Transcendental Meditation for Women Blog    Translate This Article
12 October 2014

When ancient traditions talk about liberation, what do they mean? Liberation from parents? From an oppressive government? From school or our marriage? At the most fundamental level of a human's experience, liberation denotes the fullest development of a person's consciousness, which gives us eternal freedom from all suffering.

Our intellect discriminates among boundaries, identifying this as separate and different from that, it locates and attaches the mind to the distinctions in life. It causes the mind to identify with the parts of life and lose the comprehension of the wholeness of which life is made. I am a student, I am a mother, I am a businesswoman, I am short, I am tall, I am frightened, or happy or excitable. I am not her or him or like them. I am separate.
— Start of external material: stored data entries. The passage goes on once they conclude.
Section Filter.
Variable toLowerCase : jsstring -> jsstring.
(** [subject.replace(new RegExp(pattern, 'gi'), replacement)]: the
    pattern is compiled from text at run time; the development holds
    for whatever the built-in computes. *)
Variable replace_gi : jsstring -> jsstring -> jsstring -> jsstring.

Definition getContext (text match_ : jsstring) (radius : nat) : jsstring :=
  match indexOf (toLowerCase text) (toLowerCase match_) with
  | None => []
  | Some index =>
      let start := index - radius in
      let end_ :=
        Nat.min (List.length text) (index + List.length match_ + radius) in
      js "..." ++ substring text start end_ ++ js "..."
  end.

Definition findPartialMatch (text original : jsstring) : option jsstring :=
  let parts := split_re delimiters original in
  find (fun part => (3 <? List.length part) &&
                    includes (toLowerCase text) (toLowerCase part)) parts.

(** One round of the loop over [Object.entries(entityMap)]: calling
    [toLowerCase] on an entry that is not a string throws. *)
Definition reversal_step (text : jsstring) (attempts : list Attempt)
    (entry : jsstring * MapValue) : Completion (list Attempt) :=
  let (placeholder, original) := entry in
  match original with
  | Obj _ => Throw (js "TypeError: original.toLowerCase is not a function")
  | Str original =>
      let attempts :=
        if includes (toLowerCase text) (toLowerCase original)
        then attempts ++
             [mkAttempt placeholder original None
                        (getContext text original 50)]
        else attempts in
      match findPartialMatch text original with
      | Some (c :: cs) =>
          let partialMatch := c :: cs in
          Normal (attempts ++
                  [mkAttempt placeholder original (Some partialMatch)
                             (getContext text partialMatch 50)])
      | _ => Normal attempts
      end
  end.

Fixpoint reversal_loop (text : jsstring)
    (entries : list (jsstring * MapValue)) (attempts : list Attempt)
  : Completion (list Attempt) :=
  match entries with
  | [] => Normal attempts
  | entry :: rest =>
      match reversal_step text attempts entry with
      | Throw e => Throw e
      | Normal attempts' => reversal_loop text rest attempts'
      end
  end.

Definition detectReversalAttempts (text : jsstring)
    (entityMap : list (jsstring * MapValue)) : Completion (list Attempt) :=
  reversal_loop text entityMap [].

Definition detectSuspiciousPatterns (text : jsstring) : list Suspicious :=
  flat_map
    (fun keyword =>
       if includes (toLowerCase text) (toLowerCase keyword)
       then [mkSuspicious keyword (getContext text keyword 30)
               (js "LLM discussing anonymization process")]
       else [])
    anonymizationKeywords.

Definition redacted : jsstring := js "[REDACTED]".

Definition mask_pattern (masked : jsstring) (pattern : Finding) : jsstring :=
  match value pattern with
  | Some (c :: cs) => replace_gi masked (escapeRegex (c :: cs)) redacted
  | _ => masked
  end.

Definition mask_attempt (masked : jsstring) (attempt : Attempt) : jsstring :=
  let masked :=
    replace_gi masked (escapeRegex (original attempt))
               (placeholder attempt) in
  match partial attempt with
  | Some (c :: cs) => replace_gi masked (escapeRegex (c :: cs)) redacted
  | _ => masked
  end.

Definition mask_finding (masked : jsstring) (finding : OutputFinding)
  : jsstring :=
  match finding with
  | SENSITIVE_IN_OUTPUT patterns => fold_left mask_pattern patterns masked
  | REVERSAL_ATTEMPT attempts => fold_left mask_attempt attempts masked
  | SUSPICIOUS_PATTERN _ => masked
  end.

Definition maskSensitiveContent (text : jsstring)
    (findings : list OutputFinding) : jsstring :=
  fold_left mask_finding findings text.

(** scanOutput.  [None] is the analyzer not returning. *)
Definition scanOutput (g : Patterns) (text : jsstring)
    (originalEntityMap : list (jsstring * MapValue))
  : option (Completion ScanResult * Patterns) :=
  match analyzeText toLowerCase g text with
  | None => None
  | Some (analysis, g') =>
      let findings :=
        if 0 <? List.length (findings analysis)
        then [SENSITIVE_IN_OUTPUT (findings analysis)] else [] in
      match detectReversalAttempts text originalEntityMap with
      | Throw e => Some (Throw e, g')
      | Normal reversalAttempts =>
          let findings :=
            if 0 <? List.length reversalAttempts
            then findings ++ [REVERSAL_ATTEMPT reversalAttempts]
            else findings in
          let suspicious := detectSuspiciousPatterns text in
          let findings :=
            if 0 <? List.length suspicious
            then findings ++ [SUSPICIOUS_PATTERN suspicious]
            else findings in
          if 0 <? List.length findings
          then Some (Normal (Unsafe findings text
                               (maskSensitiveContent text findings)), g')
          else Some (Normal (Safe text), g')
      end
  end.
End Filter.

End OutputFilter.


(* ===================================================================== *)
(** ** api: the simplified anonymizer of the HTTP layer *)
(* ===================================================================== *)

Module Api.

(** [s.replace(/r/g, replacement)] for a replacement text without [$]:
    every match found by repeated [exec] is replaced; after an empty match
    the search moves on by one code unit.  [li] is the lastIndex, [nsp] the
    end of the previous match. *)
Fixpoint replace_loop (ic : bool) (r : regex) (replacement s : jsstring)
    (fuel li nsp : nat) : jsstring :=
  match fuel with
  | 0 => substring_from s nsp
  | S fuel' =>
      match search_from ic s r li with
      | None => substring_from s nsp
      | Some (a, e) =>
          substring s nsp a ++ replacement ++
          replace_loop ic r replacement s fuel'
                       (if e =? a then S e else e) e
      end
  end.

Definition replace_g (ic : bool) (r : regex) (replacement s : jsstring)
  : jsstring :=
  replace_loop ic r replacement s (List.length s + 2) 0 0.

(** [/\b\d{3}-\d{2}-\d{4}\b/g] *)
Definition re_ssn : regex :=
  cat [WordB; exactly 3 digit; lit "-"; exactly 2 digit; lit "-";
       exactly 4 digit; WordB].

(** [/\b[A-Za-z0-9._%+-]+@[A-Za-z0-9.-]+\.[A-Z|a-z]{2,}\b/g] *)
Definition re_email : regex :=
  cat [WordB; plus (cls (alnum ++ chars "._%+-")); lit "@";
       plus (cls (alnum ++ chars ".-")); lit ".";
       at_least 2 (cls ([rng "A" "Z"] ++ chars "|" ++ [rng "a" "z"]));
       WordB].

(** [{ sanitizedText, originalText }] *)
Record Sanitized : Type := mkSanitized {
  sanitizedText : jsstring;
  originalText : jsstring
}.

Definition anonymizeText (text : jsstring) (findings : list Finding)
  : Sanitized :=
  let sanitizedText := text in
  let sanitizedText := replace_g false re_ssn (js "[SSN]") sanitizedText in
  let sanitizedText :=
    replace_g false re_email (js "[EMAIL]") sanitizedText in
  mkSanitized sanitizedText text.

End Api.

(* ===================================================================== *)
(** ** routes: the inline check handler *)
(* ===================================================================== *)

Module InlineCheck.

(** What [policies[category]] can yield: a string stored from a row, or a
    member inherited from [Object.prototype] (a function, or the prototype
    itself for [__proto__]), or [undefined]. *)
Inductive Lookup : Type :=
| Stored (decision : jsstring)
| Inherited
| Undefined.

(** [policies[p.category] = p.decision]: assigning a string to [__proto__]
    changes nothing. *)
Definition store_row (policies : list (jsstring * jsstring))
    (row : jsstring * jsstring) : list (jsstring * jsstring) :=
  if str_eqb (fst row) (js "__proto__") then policies
  else Telemetry.put policies (fst row) (snd row).

(** [policiesResult.rows.forEach(p => { policies[p.category] = p.decision })] *)
Definition build_policies (rows : list (jsstring * jsstring))
  : list (jsstring * jsstring) :=
  fold_left store_row rows [].

Definition lookup (policies : list (jsstring * jsstring))
    (category : jsstring) : Lookup :=
  match Telemetry.own policies category with
  | Some d => Stored d
  | None =>
      if arr_includes Telemetry.inherited category then Inherited
      else Undefined
  end.

(** [policies[category] || 'WARN'] *)
Definition policy_of (policies : list (jsstring * jsstring))
    (category : jsstring) : Lookup :=
  match lookup policies category with
  | Stored [] => Stored (js "WARN")
  | Undefined => Stored (js "WARN")
  | v => v
  end.

Inductive Decision : Type := ALLOW | WARN | BLOCK.

Definition is_stored (v : Lookup) (d : string) : bool :=
  match v with
  | Stored x => str_eqb x (js d)
  | _ => false
  end.

(** The [for (const category of detectedCategories)] loop, with its
    [break] at the first blocked category. *)
Fixpoint decide_loop (policies : list (jsstring * jsstring))
    (categories : list jsstring) (decision : Decision) : Decision :=
  match categories with
  | [] => decision
  | category :: rest =>
      let policyDecision := policy_of policies category in
      if is_stored policyDecision "BLOCK" then BLOCK
      else if is_stored policyDecision "WARN" &&
              match decision with ALLOW => true | _ => false end
      then decide_loop policies rest WARN
      else decide_loop policies rest decision
  end.

(** [[...new Set(analysis.findings.map(f => f.category || 'PII_BASIC'))]] *)
Definition detectedCategories (findings : list Finding) : list jsstring :=
  set_of (map (fun f => match category f with
                        | Some (c :: cs) => c :: cs
                        | _ => js "PII_BASIC"
                        end) findings) [].

(** The part of the response computed from the analysis. *)
Record Response : Type := mkResponse {
  decision : Decision;
  categories : list jsstring;
  sanitizedText : jsstring
}.

(** The handler from the analysis on: decide by category, anonymize
    unless blocked. *)
Definition respond (rows : list (jsstring * jsstring)) (rawText : jsstring)
    (analysis : Analysis) : Response :=
  let policies := build_policies rows in
  let detected := detectedCategories (findings analysis) in
  let decision := decide_loop policies detected ALLOW in
  let sanitizedText :=
    match decision with
    | BLOCK => rawText
    | _ => Anonymizer.sanitizedText
             (fst (Anonymizer.anonymizeText rawText (findings analysis)))
    end in
  mkResponse decision detected sanitizedText.

End InlineCheck.

(* ===================================================================== *)
(** ** Definitions used to state the properties *)
(* ===================================================================== *)

(** A pattern that may match without consuming a character. *)
Fixpoint nullable (r : regex) : bool :=
  match r with
  | Empty => true
  | WordB => true
  | Lit l => match l with [] => true | _ :: _ => false end
  | Dot => false
  | Class _ _ => false
  | Seq r1 r2 => nullable r1 && nullable r2
  | Alt r1 r2 => nullable r1 || nullable r2
  | Rep r' mn mx _ =>
      (mn =? 0) || nullable r' ||
      match mx with Some 0 => true | _ => false end
  end.

(** A RegExp object with its lastIndex forgotten. *)
Definition reset (p : RegExp) : RegExp := set_lastIndex p 0.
Like being caught up in the waves of an ocean and not realizing that the waves are just the surface activity of the unbounded ocean, in our minds the consciousness of boundaries predominates over the ultimate pervasive reality that all boundaries are ultimately just appearances or waves of boundlessness. In bondage, the essential Unity of life—the unified field discussed by physics—is hidden and the changing aspects of life seem real. All suffering is attributed to this mistaken identification. It diminishes us, it gives us the sense that something is missing, that we are incomplete, that we are separate from what we need, and we continually feel compelled to find it somehow—in seeking more pleasure, more love, more success, and so on.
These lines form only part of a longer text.